At the office building, Dexter believes Trinity targeted a security guard, only to discover that it was a different person. He witnesses him kill a man with a hammer, unable to prevent it, also discovering that he removed a footage disk to prevent his crime from being seen. As Trinity calmly leaves in his van, Dexter follows him to a house. As he prepares to surprise and sedate him, he is shocked to discover Trinity being welcomed by his wife and children.

==Production==
===Development===
The episode was written by supervising producer Tim Schlattmann, and was directed by Keith Gordon. This was Schlattmann's seventh writing credit, and Gordon's seventh directing credit.

==Reception==
===Viewers===
In its original American broadcast, "Dirty Harry" was seen by an estimated 1.68 million household viewers with a 0.8/2 in the 18–49 demographics. This means that 0.8 percent of all households with televisions watched the episode, while 2 percent of all of those watching television at the time of the broadcast watched it. This was a 11% increase in viewership from the previous episode, which was watched by an estimated 1.51 million household viewers with a 0.7/2 in the 18–49 demographics.

===Critical reviews===
"Dirty Harry" received very positive reviews from critics. Matt Fowler of IGN gave the episode a "great" 8.6 out of 10, and wrote, "Despite the gripping endgame, "Dirty Harry" played out as the aftermath/fallout of the last episode. With Lundy dead and gone, Deb has shattered into tiny emotional pieces and it's up to Dexter to comfort her. The trouble is that, quite simply, he doesn't know how. Dexter's remedy to her problems, and to most problems, is killing."

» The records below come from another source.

(* ===== verification/Rsa.v ===== *)
(** RSA signatures, key generation and the primality test ([libcrypto/rsa.c], the
    number-theoretic end of [libcrypto/bignum.c]).

    The random generator is threaded through every call that draws from it; the two
    system calls that seed it answer [t] and [pid].  Loops that retry take fuel and
    return [None] when it ends. *)

From stdpp Require Import base numbers list option.
From Stdlib Require Import ZArith Znumtheory Zpow_facts Lia.
From Stdlib Require Import Zmod.ZmodInv.
From S2P Require Import Prelude Bignum Sha256.

Module RSA.
Import BIGNUM.

Section Random.
Context (t pid : Z).

(** ** Random numbers and primality *)

Definition bn_rand_bits (bits : Z) (r : SHA256.rng) : bignum * SHA256.rng :=
  let bytes := (bits + 7) / 8 in
  let '(buf, r) := SHA256.rand_bytes t pid bytes r in
  let b := bn_from_bytes_be buf bytes in
  let top_bit := bits - 1 in
  let top_limb := Z.shiftr top_bit 5 in
  let top_shift := Z.land top_bit 31 in
  let v :=
    if top_limb <? BN_MAX_LIMBS then
      let mask := if top_shift =? 31 then 4294967295 else u32 (Z.shiftl 1 (top_shift + 1)) - 1 in
      clear_from (top_limb + 1) (zset (bv b) top_limb (Z.land (zget (bv b) top_limb) mask))
    else bv b in
  let v :=
    if top_limb <? BN_MAX_LIMBS then zset v top_limb (Z.lor (zget v top_limb) (u32 (Z.shiftl 1 top_shift))) else v in
  let v := zset v 0 (Z.lor (zget v 0) 1) in
  (bn_trim (mk_bignum v (top_limb + 1)), r).

Definition small_primes : list Z :=
  [3; 5; 7; 11; 13; 17; 19; 23; 29; 31; 37; 41; 43; 47; 53;
   59; 61; 67; 71; 73; 79; 83; 89; 97; 101; 103; 107; 109; 113;
   127; 131; 137; 139; 149; 151; 157; 163; 167; 173; 179; 181;
   191; 193; 197; 199; 211; 223; 227; 229; 233; 239; 241; 251].

(** 1 for a small prime, 0 for a multiple of one, -1 otherwise. *)
Fixpoint small_prime_filter (small : list Z) (n : bignum) : Z :=
  match small with
  | [] => -1
  | p :: l =>
      if bn_cmp n (bn_set_u32 p) =? 0 then 1
      else if bn_is_zero (bn_mod n (bn_set_u32 p)) then 0
      else small_prime_filter l n
  end.

(** [while (!bn_is_odd(&d)) { bn_rshift1(&d); s++; }] *)
Fixpoint strip_twos (fuel : nat) (d : bignum) (s : nat) : option (bignum * nat) :=
  match fuel with
  | O => None
  | S k => if bn_is_odd d then Some (d, s) else strip_twos k (bn_rshift1 d) (S s)
  end.

(** [for (j = 0; j < s - 1; j++)]: is n - 1 reached by squaring? *)
Fixpoint square_loop (k : nat) (x n1 n : bignum) : bool :=
  match k with
  | O => false
  | S k' => let x := bn_copy (bn_modmul x x n) in if bn_cmp x n1 =? 0 then true else square_loop k' x n1 n
  end.

(** One witness: does it prove [n] composite? *)
Definition composite_by (a d : bignum) (s : nat) (n1 n : bignum) : bool :=
  let x := bn_modpow a d n in
  if (bn_cmp x (bn_set_u32 1) =? 0) || (bn_cmp x n1 =? 0) then false
  else negb (square_loop (s - 1) x n1 n).

Definition pick_witness (n n1 : bignum) (r : SHA256.rng) : bignum * SHA256.rng :=
  let two := bn_set_u32 2 in
  let '(a, r) := bn_rand_bits (bn_bit_length n - 1) r in
  let a := if bn_is_zero a then two else a in
  let a := if bn_cmp a two <? 0 then two else a in
  let a := if bn_cmp a n1 >=? 0 then two else a in
  (a, r).

Fixpoint rounds_loop (rounds : nat) (d : bignum) (s : nat) (n1 n : bignum) (r : SHA256.rng) : bool * SHA256.rng :=
  match rounds with
  | O => (true, r)
  | S k =>
      let '(a, r) := pick_witness n n1 r in
      if composite_by a d s n1 n then (false, r) else rounds_loop k d s n1 n r
  end.
Lemma stops_head t : stops t -> (head t =? 46) || (head t =? 101) || (head t =? 69) = false.
Proof. intros [-> | S]; [done | lia]. Qed.

Lemma r_number_num z t : -2147483648 < z < 2147483648 -> stops t -> r_number (num z ++ t) = Some (z, t).
Proof.
  intros R S. unfold r_number, num. destruct (z <? 0) eqn:E; zb.
  - cbn [app head]. change (45 =? 45) with true. cbv iota. cbn [tail]. destruct (digits_head (- z) t ltac:(lia)) as [-> _]. cbn [negb].
    rewrite r_digits_digits, stops_digits by (done || lia). cbn [mbind option_bind]. rewrite stops_head by done. rewrite Z.opp_involutive, s32_small by lia. done.
  - destruct (digits_head z t ltac:(lia)) as [D _]. replace (head (digits z ++ t) =? 45) with false by (unfold is_digit in D; lia).
    rewrite D. cbn [negb]. rewrite r_digits_digits, stops_digits by (done || lia). cbn [mbind option_bind]. by rewrite stops_head.
Qed.

(** The first byte of a text. *)
Lemma text_head v t : plain v = true -> exists c r, text v ++ t = c :: r /\ is_ws c = false /\ 32 < c /\ c <> 93 /\ c <> 125.
Proof.
  assert (G : forall c r, is_ws c = false /\ 32 < c /\ c <> 93 /\ c <> 125 ->
    exists c' r', c :: r = c' :: r' /\ is_ws c' = false /\ 32 < c' /\ c' <> 93 /\ c' <> 125) by (intros c r H; by exists c, r).
  intros P. destruct v as [| b | z | s | l | l]; [by apply G | destruct b; by apply G | | by apply G | by apply G | by apply G].
  simpl in P. zb. unfold text, num. destruct (z <? 0) eqn:E; zb; [by apply G |].
  destruct (digits_head z t ltac:(lia)) as [D (c & r & Q)]. rewrite Q in *. simpl in D. apply G. unfold is_digit, is_ws in *. lia.
Qed.

Lemma skip_text v t : plain v = true -> skip (text v ++ t) = text v ++ t.
Proof. intros P. destruct (text_head v t P) as (c & r & -> & W & _). simpl. by rewrite W. Qed.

Emily St. James of The A.V. Club gave the episode a "B" grade and wrote, "For all of the interesting discussion it can provoke about whether the show is playing it too safe or is playing some sort of diabolical long con on the audience, there will be entire episodes devoted to Dexter catching up with the audience and boring interpersonal stuff that no one cares about. I get that Michael C. Hall can't be in every scene and that if they just had Dexter immediately catching up to Trinity, there'd be no series here, but nothing hampers this show more than the need to kill time for much of the first half of its season."

Kristal Hawkins of Vulture wrote, "Dexter finds himself identifying with a killer again — this time because they're both family men hiding their murderous impulses under a veneer of normalcy. But he also realizes how much he has in common with a family member: All the Morgans have a dark side." Billy Grifter of Den of Geek wrote, "This episode significantly cranked the tension up, probably higher than it's been for some time, and given the succulent trailer for the next story, things don't exactly calm down soon."

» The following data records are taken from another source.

(* ===== verification/Jsonl.v ===== *)
(** The accessors and the JSONL helpers of src/libjson/libjson.c, and the
    properties of the library: round trip, agreement of the parser with the
    grammar, lookup of keys, and framing of records by lines.

    sys_read and sys_write are arguments; the laws of a byte stream are stated
    by the class [Stream]. *)
From Stdlib Require Import ZArith Lia String.
From stdpp Require Import base numbers list gmap.
From S2P Require Import Prelude Json JsonParse.

Module JSONL.
Import JSON JSONP.

(** ** Accessors *)

Definition str_eq_n (ar : list Z) (a : option Z) (an : Z) (b : list Z) : bool :=
  let bn := my_strlen b in
  if negb (an =? bn) then false else
  match a with
  | None => an =? 0
  | Some a => match zfind (Z.to_nat an) 0 (fun i => negb (zget ar (a + i) =? zget b i)) with Some _ => false | None => true end
  end.

(** The loop over the keys; running out of fuel is [None]. *)
Fixpoint get_loop (fuel : nat) (p : parser) (k : option Z) (key : list Z) : option (option Z) :=
  match fuel with
  | O => None
  | S f =>
      match k with
      | None => Some None
      | Some k =>
          let n := node p k in
          match next n with
          | None => Some None
          | Some v =>
              if (match vtype n with JSON_STR => true | _ => false end) && str_eq_n (arena p) (str n) (str_len n) key then Some (Some v)
              else get_loop f p (next (node p v)) key
          end
      end
  end.

Definition json_obj_get (fuel : nat) (p : parser) (v : option Z) (key : list Z) : option (option Z) :=
  match v with
  | None => Some None
  | Some v => match vtype (node p v) with JSON_OBJ => get_loop fuel p (child (node p v)) key | _ => Some None end
  end.

(** [while (c && i > 0) { c = c->next; i--; }] *)
Fixpoint walk (i : nat) (p : parser) (c : option Z) : option Z :=
  match i, c with
  | S i, Some a => walk i p (next (node p a))
  | _, _ => c
  end.

Definition json_arr_at (p : parser) (v : option Z) (i : Z) : option Z :=
  match v with
  | None => None
  | Some v => match vtype (node p v) with JSON_ARR => walk (Z.to_nat i) p (child (node p v)) | _ => None end
  end.

Fixpoint count_loop (fuel : nat) (p : parser) (c : option Z) (n : Z) : option Z :=
  match fuel with
  | O => None
  | S f => match c with None => Some n | Some a => count_loop f p (next (node p a)) (n + 1) end
  end.

Definition json_arr_len (fuel : nat) (p : parser) (v : option Z) : option Z :=
  match v with
  | None => Some (-1)
  | Some v => match vtype (node p v) with JSON_ARR => count_loop fuel p (child (node p v)) 0 | _ => Some (-1) end
  end.

Definition json_to_int (p : parser) (v : option Z) : Z :=
  match v with
  | None => 0
  | Some v => match vtype (node p v) with JSON_NUM | JSON_BOOL => vnum (node p v) | _ => 0 end
  end.

Definition json_to_int_or (p : parser) (v : option Z) (fallback : Z) : Z :=
  match v with
  | None => fallback
  | Some v => match vtype (node p v) with JSON_NUM | JSON_BOOL => vnum (node p v) | _ => fallback end
  end.

Definition json_to_bool (p : parser) (v : option Z) : Z :=
  match v with
  | None => 0
  | Some v =>
      match vtype (node p v) with
      | JSON_BOOL => vnum (node p v)
      | JSON_NUM => if negb (vnum (node p v) =? 0) then 1 else 0
      | _ => 0
      end
  end.

(** The pointer and the length written through [out_len]. *)
Definition json_to_str (p : parser) (v : option Z) : option Z * Z :=
  match v with
  | None => (None, 0)
  | Some v => match vtype (node p v) with JSON_STR => (str (node p v), str_len (node p v)) | _ => (None, 0) end
  end.

(** ** Lines *)

Section Calls.
Context {S : Type} (sys_write : Z -> list Z -> S -> Z * S) (sys_read : Z -> S -> Z * Z * S).

(** [while (written < n)]; [false] is the return value -1. *)
Fixpoint write_loop (fuel : nat) (fd : Z) (b : list Z) (n written : Z) (s : S) : option (bool * S) :=
  match fuel with
  | O => None
  | Datatypes.S f =>
      if written <? n then
        let '(r, s) := sys_write fd (ztake (n - written) (zdrop written b)) s in
        if r <=? 0 then Some (false, s) else write_loop f fd b n (written + r) s
      else Some (true, s)
  end.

Alan Sepinwall wrote, "that ending promises to create a nice moral dilemma for Dexter, who wants vengeance for his sister (and, to a lesser extent, for Lundy, whom he liked as much as he's capable of liking anyone), but who's also going to want to learn how Trinity has compartmentalized his life for all these years. In between though, the only part that was engaging at all was Deb's meltdown in the parking lot, with too much time spent on nagging Rita, or the boring supporting characters." Gina DiNunno of TV Guide wrote, "Confused, Dexter begins to approach Trinity with his syringe, but the woman who opens the door greats him with a kiss, and children greet him as "dad." Turns out Trinity isn't the loner that Lundy said he was. "He's like me," Dexter says."

Danny Gallagher of TV Squad wrote, "it's finally starting to pay off with this week's episode. Some of those dull plotlines have brought together what appear to be some much needed closure and we finally learn another piece of the Trinity Killer's picture and it's starting to look like a Normal Rockwell as opposed to a blood-spattered Jackson Pollock." Television Without Pity gave the episode a "B" grade.

Tim Schlattmann submitted this episode for consideration for Outstanding Writing for a Drama Series at the 62nd Primetime Emmy Awards.